** DATA PROVIDED **
(* ===== verification/JsonParse.v ===== *)
(** * The JSON parser: termination and the values it produces

    [parse] runs a recursive descent with fuel.  This file proves that
    the fuel it gives, [2 * length + 2], is always enough: the descent never
    stops for lack of fuel, and any more fuel gives the same result, so
    [parse] is the total function [JSON.parse].  The measure is the
    length of the text: every call of the descent consumes at least one
    code unit before it recurses ([parse_rest_shorter]).  The round trip
    of [JsonRoundtrip] runs the descent at these bounds
    ([parse_fuel_enough], [parse_fuel_mono]). *)

From Stdlib Require Import ZArith NArith String Lia.
From stdpp Require Import base list decidable.
From S2P Require Import Prelude JsString JsValue JsNumber Json.

Module JsonParse.
Import Json.

(** ** The descent *)

Section Descent.
Local Open Scope N_scope.

(** The result of a parser with fuel: a value and the rest of the text, a
    syntax error, or fuel exhausted. *)
Inductive presult (A : Type) : Type :=
| POk (a : A) (rest : jstr)
| PErr
| PFuel.
#[global] Arguments POk {A} a rest.
#[global] Arguments PErr {A}.
#[global] Arguments PFuel {A}.

Definition pmap {A B} (f : A -> B) (r : presult A) : presult B :=
  match r with
  | POk a rest => POk (f a) rest
  | PErr => PErr
  | PFuel => PFuel
  end.

Definition of_option {A} (o : option (A * jstr)) : presult A :=
  match o with
  | Some (a, rest) => POk a rest
  | None => PErr
  end.

(** A value, the elements of an array after its [\[], the members of an
    object after its [{]. *)
Fixpoint parse_value (f : nat) (s : jstr) : presult jval :=
  match f with
  | O => PFuel
  | S f' =>
      match skip_ws s with
      | [] => PErr
      | c :: r =>
          if c =? 123 then
            match peek (skip_ws r) 125 with
            | Some r' => POk (JObj []) r'
            | None => pmap JObj (parse_members f' r)
            end
          else if c =? 91 then
            match peek (skip_ws r) 93 with
            | Some r' => POk (JArr []) r'
            | None => pmap JArr (parse_elements f' r)
            end
          else if c =? 34 then
            of_option ('(str, r') ← parse_chars r; Some (JStr str, r'))
          else if (c =? 45) || ((48 <=? c) && (c <=? 57)) then of_option (parse_number (c :: r))
          else of_option (parse_literal (c :: r))
      end
  end
with parse_elements (f : nat) (s : jstr) : presult (list jval) :=
  match f with
  | O => PFuel
  | S f' =>
      match parse_value f' s with
      | POk v r =>
          match peek (skip_ws r) 44, peek (skip_ws r) 93 with
          | Some r', _ => pmap (cons v) (parse_elements f' r')
          | None, Some r' => POk [v] r'
          | None, None => PErr
          end
      | PErr => PErr
      | PFuel => PFuel
      end
  end
with parse_members (f : nat) (s : jstr) : presult (list (jstr * jval)) :=
  match f with
  | O => PFuel
  | S f' =>
      match peek (skip_ws s) 34 with
      | Some r =>
          match parse_chars r with
          | Some (k, r1) =>
              match peek (skip_ws r1) 58 with
              | Some r2 =>
                  match parse_value f' r2 with
                  | POk v r3 =>
                      match peek (skip_ws r3) 44, peek (skip_ws r3) 125 with
                      | Some r4, _ => pmap (cons (k, v)) (parse_members f' r4)
                      | None, Some r4 => POk [(k, v)] r4
                      | None, None => PErr
                      end
                  | PErr => PErr
                  | PFuel => PFuel
                  end
              | None => PErr
              end
          | None => PErr
          end
      | None => PErr
      end
  end.

(** The fuel [parse] gives the descent. *)
Definition parse_fuel (s : jstr) : nat := 2 * length s + 2.

(** [JSON.parse(s)]: one value, with only white space after it; [None] is
    the SyntaxError. *)
Definition parse (s : jstr) : option jval :=
  match parse_value (parse_fuel s) s with
  | POk v r => if bool_decide (skip_ws r = []) then Some v else None
  | _ => None
  end.

End Descent.

(** ** The text left after each piece is a suffix *)

Lemma skip_ws_length s : length (skip_ws s) <= length s.
Proof. induction s as [|c s IH]; simpl; [lia|]. destruct (is_json_ws c); simpl; lia. Qed.

Lemma skip_ws_cons s c r : skip_ws s = c :: r -> length r < length s.
Proof. intros H. pose proof (skip_ws_length s) as L. rewrite H in L. simpl in L. lia. Qed.

Lemma peek_length s c r : peek s c = Some r -> length r < length s.
Proof. destruct s as [|d s]; simpl; [discriminate|]. case_match; intros; simplify_eq/=; lia. Qed.

Lemma strip_prefix_length p s r : strip_prefix p s = Some r -> length r <= length s.
Proof.
  revert s. induction p as [|c p IH]; simpl; intros s; [intros [= ->]; lia|].
  intros (r1 & H1%peek_length & H2%IH)%bind_Some. lia.
Qed.

Lemma parse_escape_length s u r : parse_escape s = Some (u, r) -> length r < length s.
Proof.
  destruct s as [|e s]; simpl; [discriminate|].
  intros; opt_inv; simpl; lia.
Qed.

Lemma parse_chars_fuel_length f s cs r :
  parse_chars_fuel f s = Some (cs, r) -> length r < length s.
Proof.
  revert s cs r. induction f as [|f IH]; intros s cs r; simpl; [discriminate|].
  destruct s as [|c s]; [discriminate|].
  intros; opt_inv; try lia;
    repeat match goal with
    | H : parse_escape _ = Some _ |- _ => apply parse_escape_length in H
    | H : parse_chars_fuel _ _ = Some _ |- _ => apply IH in H
    end; simpl; lia.
Qed.

Lemma parse_chars_length s cs r : parse_chars s = Some (cs, r) -> length r < length s.
Proof. apply parse_chars_fuel_length. Qed.

Lemma span_digits_length s : length (JsNumber.span_digits s).2 <= length s.
Proof. induction s as [|c s IH]; simpl; [lia|]. repeat case_match; simplify_eq/=; lia. Qed.

Lemma digit_value_dec c : (48 <= c <= 57)%N -> JsNumber.digit_value 10 (c)%N = Some (Z.of_N c - 48)%Z.
Proof.
  intros Hc. unfold JsNumber.digit_value.
  replace ((48 <=? c)%N && (c <=? 57)%N) with true by (symmetry; apply andb_true_iff; split; apply N.leb_le; lia).
  replace (Z.of_N c - 48 <? 10)%Z with true by (symmetry; apply Z.ltb_lt; lia). done.
Qed.

Lemma span_digits_digit c r : (48 <= c <= 57)%N ->
  JsNumber.span_digits (c :: r) =
    (c :: (JsNumber.span_digits r).1, (JsNumber.span_digits r).2).
Proof.
  intros Hc. simpl. rewrite digit_value_dec by done. simpl. by destruct (JsNumber.span_digits r).
Qed.

Lemma parse_int_part_length s ip r : parse_int_part s = Some (ip, r) -> length r < length s.
Proof.
  unfold parse_int_part. destruct s as [|c s]; [discriminate|].
  case_match; [intros [= <- <-]; simpl; lia|].
  case_match; [|discriminate]. apply andb_true_iff in H0 as [?%N.leb_le ?%N.leb_le].
  rewrite span_digits_digit by lia. intros [= <- <-].
  pose proof (span_digits_length s). simpl. lia.
Qed.

Lemma parse_frac_length s fp r : parse_frac s = Some (fp, r) -> length r <= length s.
Proof.
  unfold parse_frac. destruct (peek s 46) as [s'|] eqn:E; [|intros [= _ <-]; lia].
  apply peek_length in E. pose proof (span_digits_length s').
  destruct (JsNumber.span_digits s') eqn:Es. case_bool_decide; intros; simplify_eq/=; lia.
Qed.

Lemma parse_exp_length s x r : parse_exp s = Some (x, r) -> length r <= length s.
Proof.
  unfold parse_exp. destruct s as [|c s]; [intros [= _ <-]; simpl; lia|].
  case_match; [|intros [= _ <-]; lia].
  destruct (peek s 43) eqn:E1; [apply peek_length in E1|];
    [|destruct (peek s 45) eqn:E2; [apply peek_length in E2|]];
    match goal with |- context [JsNumber.span_digits ?t] =>
      pose proof (span_digits_length t); destruct (JsNumber.span_digits t) end;
    intros; opt_inv; simpl in *; lia.
Qed.

Lemma parse_number_length s v r : parse_number s = Some (v, r) -> length r < length s.
Proof.
  unfold parse_number. destruct (parse_minus s) as [neg s1] eqn:E.
  assert (length s1 <= length s).
  { revert E. unfold parse_minus. destruct (peek s 45) eqn:E; [apply peek_length in E|];
      intros [= _ <-]; lia. }
  intros; opt_inv;
    repeat match goal with
    | H : parse_int_part _ = Some _ |- _ => apply parse_int_part_length in H
    | H : parse_frac _ = Some _ |- _ => apply parse_frac_length in H
    | H : parse_exp _ = Some _ |- _ => apply parse_exp_length in H
    end; lia.
Qed.

Lemma strip_prefix_lt p s r : p <> [] -> strip_prefix p s = Some r -> length r < length s.
Proof.
  destruct p as [|c p]; [done|]. simpl.
  intros _ (r1 & H1%peek_length & H2%strip_prefix_length)%bind_Some. lia.
Qed.

Lemma parse_literal_length s v r : parse_literal s = Some (v, r) -> length r < length s.
Proof.
  unfold parse_literal.
  destruct (strip_prefix (js "true") s) as [r1|] eqn:E1;
    [intros [= _ <-]; exact (strip_prefix_lt (js "true") s r1 ltac:(intros ?; discriminate) E1)|].
  destruct (strip_prefix (js "false") s) as [r1|] eqn:E2;
    [intros [= _ <-]; exact (strip_prefix_lt (js "false") s r1 ltac:(intros ?; discriminate) E2)|].
  destruct (strip_prefix (js "null") s) as [r1|] eqn:E3;
    [intros [= _ <-]; exact (strip_prefix_lt (js "null") s r1 ltac:(intros ?; discriminate) E3) | discriminate].
Qed.

Lemma peek_skip_length s c r : peek (skip_ws s) c = Some r -> length r < length s.
Proof. intros H%peek_length. pose proof (skip_ws_length s). lia. Qed.

Lemma pmap_ok {A B} (g : A -> B) x b r : pmap g x = POk b r -> exists a, x = POk a r /\ b = g a.
Proof. destruct x; simpl; [intros [= <- <-]; eauto | discriminate..]. Qed.

Lemma pmap_fuel {A B} (g : A -> B) x : pmap g x = PFuel <-> x = PFuel.
Proof. destruct x; simpl; split; congruence. Qed.

Lemma of_option_ok {A} (o : option (A * jstr)) a r : of_option o = POk a r -> o = Some (a, r).
Proof. destruct o as [[]|]; simpl; congruence. Qed.

Lemma of_option_fuel {A} (o : option (A * jstr)) : of_option o <> PFuel.
Proof. destruct o as [[]|]; simpl; congruence. Qed.

(** Split the results of the descent's pieces. *)
Ltac presult_inv :=
  repeat match goal with
  | H : pmap _ _ = POk _ _ |- _ => apply pmap_ok in H as [? [H ->]]
  | H : of_option _ = POk _ _ |- _ => apply of_option_ok in H
  end.

(** Turn what the descent consumed into facts on lengths. *)
Ltac len_facts :=
  presult_inv;
  repeat match goal with
  | H : skip_ws _ = _ :: _ |- _ => apply skip_ws_cons in H
  | H : peek (skip_ws _) _ = Some _ |- _ => apply peek_skip_length in H
  | H : peek _ _ = Some _ |- _ => apply peek_length in H
  | H : parse_chars _ = Some _ |- _ => apply parse_chars_length in H
  | H : parse_number _ = Some _ |- _ => apply parse_number_length in H
  | H : parse_literal _ = Some _ |- _ => apply parse_literal_length in H
  | H : pmap _ _ = POk _ _ |- _ => apply pmap_ok in H as [? [H ->]]
  | H : of_option _ = POk _ _ |- _ => apply of_option_ok in H
  end.

(** Every call of the descent consumes text. *)
Lemma parse_rest_shorter f :
  (forall s v r, parse_value f s = POk v r -> length r < length s) /\
  (forall s vs r, parse_elements f s = POk vs r -> length r < length s) /\
  (forall s kvs r, parse_members f s = POk kvs r -> length r < length s).
Proof.
  induction f as [|f (IHv & IHe & IHm)]; [repeat split; discriminate|].
  repeat split; intros s x r; simpl.
  - destruct (skip_ws s) as [|c t] eqn:Ews; [discriminate|].
    intros; opt_inv; len_facts; opt_inv; len_facts; simpl in *;
      repeat match goal with
      | H : parse_members f _ = POk _ _ |- _ => apply IHm in H
      | H : parse_elements f _ = POk _ _ |- _ => apply IHe in H
      end; lia.
  - destruct (parse_value f s) as [v r1| |] eqn:Ev; [apply IHv in Ev | discriminate..].
    intros; opt_inv; len_facts;
      repeat match goal with
      | H : parse_elements f _ = POk _ _ |- _ => apply IHe in H
      end; lia.
  - intros; opt_inv; len_facts;
      repeat match goal with
      | H : parse_members f _ = POk _ _ |- _ => apply IHm in H
      | H : parse_value f _ = POk _ _ |- _ => apply IHv in H
      end; lia.
Qed.

(** Fuel [2 * length + 1] is enough for a value, [2 * length + 2] for the
    elements of an array or the members of an object. *)
Lemma parse_fuel_enough f :
  (forall s, 2 * length s + 1 <= f -> parse_value f s <> PFuel) /\
  (forall s, 2 * length s + 2 <= f -> parse_elements f s <> PFuel) /\
  (forall s, 2 * length s + 2 <= f -> parse_members f s <> PFuel).
Proof.
  induction f as [|f (IHv & IHe & IHm)]; [repeat split; intros; lia|].
  destruct (parse_rest_shorter f) as (Lv & Le & Lm).
  repeat split; intros s Hf; simpl.
  - destruct (skip_ws s) as [|c t] eqn:Ews; [discriminate|]. apply skip_ws_cons in Ews.
    repeat case_match; try discriminate; try apply of_option_fuel;
      rewrite pmap_fuel; (apply IHm || apply IHe); lia.
  - destruct (parse_value f s) as [v r| |] eqn:Ev; [|discriminate|by apply (IHv s) in Ev; [|lia]].
    apply Lv in Ev. repeat case_match; try discriminate; len_facts.
    rewrite pmap_fuel. apply IHe. lia.
  - repeat case_match; try discriminate; len_facts;
      match goal with
      | H : parse_value f ?t = PFuel |- _ => by apply (IHv t) in H; [|lia]
      | H : parse_value f ?t = POk _ _ |- _ => apply Lv in H
      end.
    rewrite pmap_fuel. apply IHm. lia.
Qed.

(** Once the descent has enough fuel, more fuel changes nothing. *)
Lemma parse_fuel_mono f f' : f <= f' ->
  (forall s, parse_value f s <> PFuel -> parse_value f' s = parse_value f s) /\
  (forall s, parse_elements f s <> PFuel -> parse_elements f' s = parse_elements f s) /\
  (forall s, parse_members f s <> PFuel -> parse_members f' s = parse_members f s).
Proof.
  revert f'. induction f as [|f IH]; intros f' Hle; [repeat split; intros s H; by destruct H|].
  destruct f' as [|f']; [lia|]. destruct (IH f' ltac:(lia)) as (IHv & IHe & IHm).
  repeat split; intros s; cbn [parse_value parse_elements parse_members];
    repeat (match goal with
            | |- context [parse_members f' ?t] =>
                let E := fresh "E" in destruct (parse_members f t) eqn:E;
                [rewrite (IHm t ltac:(rewrite E; discriminate)), E .. | simpl; intros HF; by destruct HF]
            | |- context [parse_elements f' ?t] =>
                let E := fresh "E" in destruct (parse_elements f t) eqn:E;
                [rewrite (IHe t ltac:(rewrite E; discriminate)), E .. | simpl; intros HF; by destruct HF]
            | |- context [parse_value f' ?t] =>
                let E := fresh "E" in destruct (parse_value f t) eqn:E;
                [rewrite (IHv t ltac:(rewrite E; discriminate)), E .. | simpl; intros HF; by destruct HF]
            end || case_match); done.
Qed.

End JsonParse.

** ACTION ITEM **
What are the lines above, starting at the one with "parse_elements f s <> PFuel) /\" and ending at the one with "(forall s, parse_value"? Give them again exactly, and only them.

** OUTPUT FOR THIS EXERCISE **
  (forall s, 2 * length s + 2 <= f -> parse_elements f s <> PFuel) /\
  (forall s, 2 * length s + 2 <= f -> parse_members f s <> PFuel).
Proof.
  induction f as [|f (IHv & IHe & IHm)]; [repeat split; intros; lia|].
  destruct (parse_rest_shorter f) as (Lv & Le & Lm).
  repeat split; intros s Hf; simpl.
  - destruct (skip_ws s) as [|c t] eqn:Ews; [discriminate|]. apply skip_ws_cons in Ews.
    repeat case_match; try discriminate; try apply of_option_fuel;
      rewrite pmap_fuel; (apply IHm || apply IHe); lia.
  - destruct (parse_value f s) as [v r| |] eqn:Ev; [|discriminate|by apply (IHv s) in Ev; [|lia]].
    apply Lv in Ev. repeat case_match; try discriminate; len_facts.
    rewrite pmap_fuel. apply IHe. lia.
  - repeat case_match; try discriminate; len_facts;
      match goal with
      | H : parse_value f ?t = PFuel |- _ => by apply (IHv t) in H; [|lia]
      | H : parse_value f ?t = POk _ _ |- _ => apply Lv in H
      end.
    rewrite pmap_fuel. apply IHm. lia.
Qed.

(** Once the descent has enough fuel, more fuel changes nothing. *)
Lemma parse_fuel_mono f f' : f <= f' ->
  (forall s, parse_value f s <> PFuel -> parse_value f' s = parse_value f s) /\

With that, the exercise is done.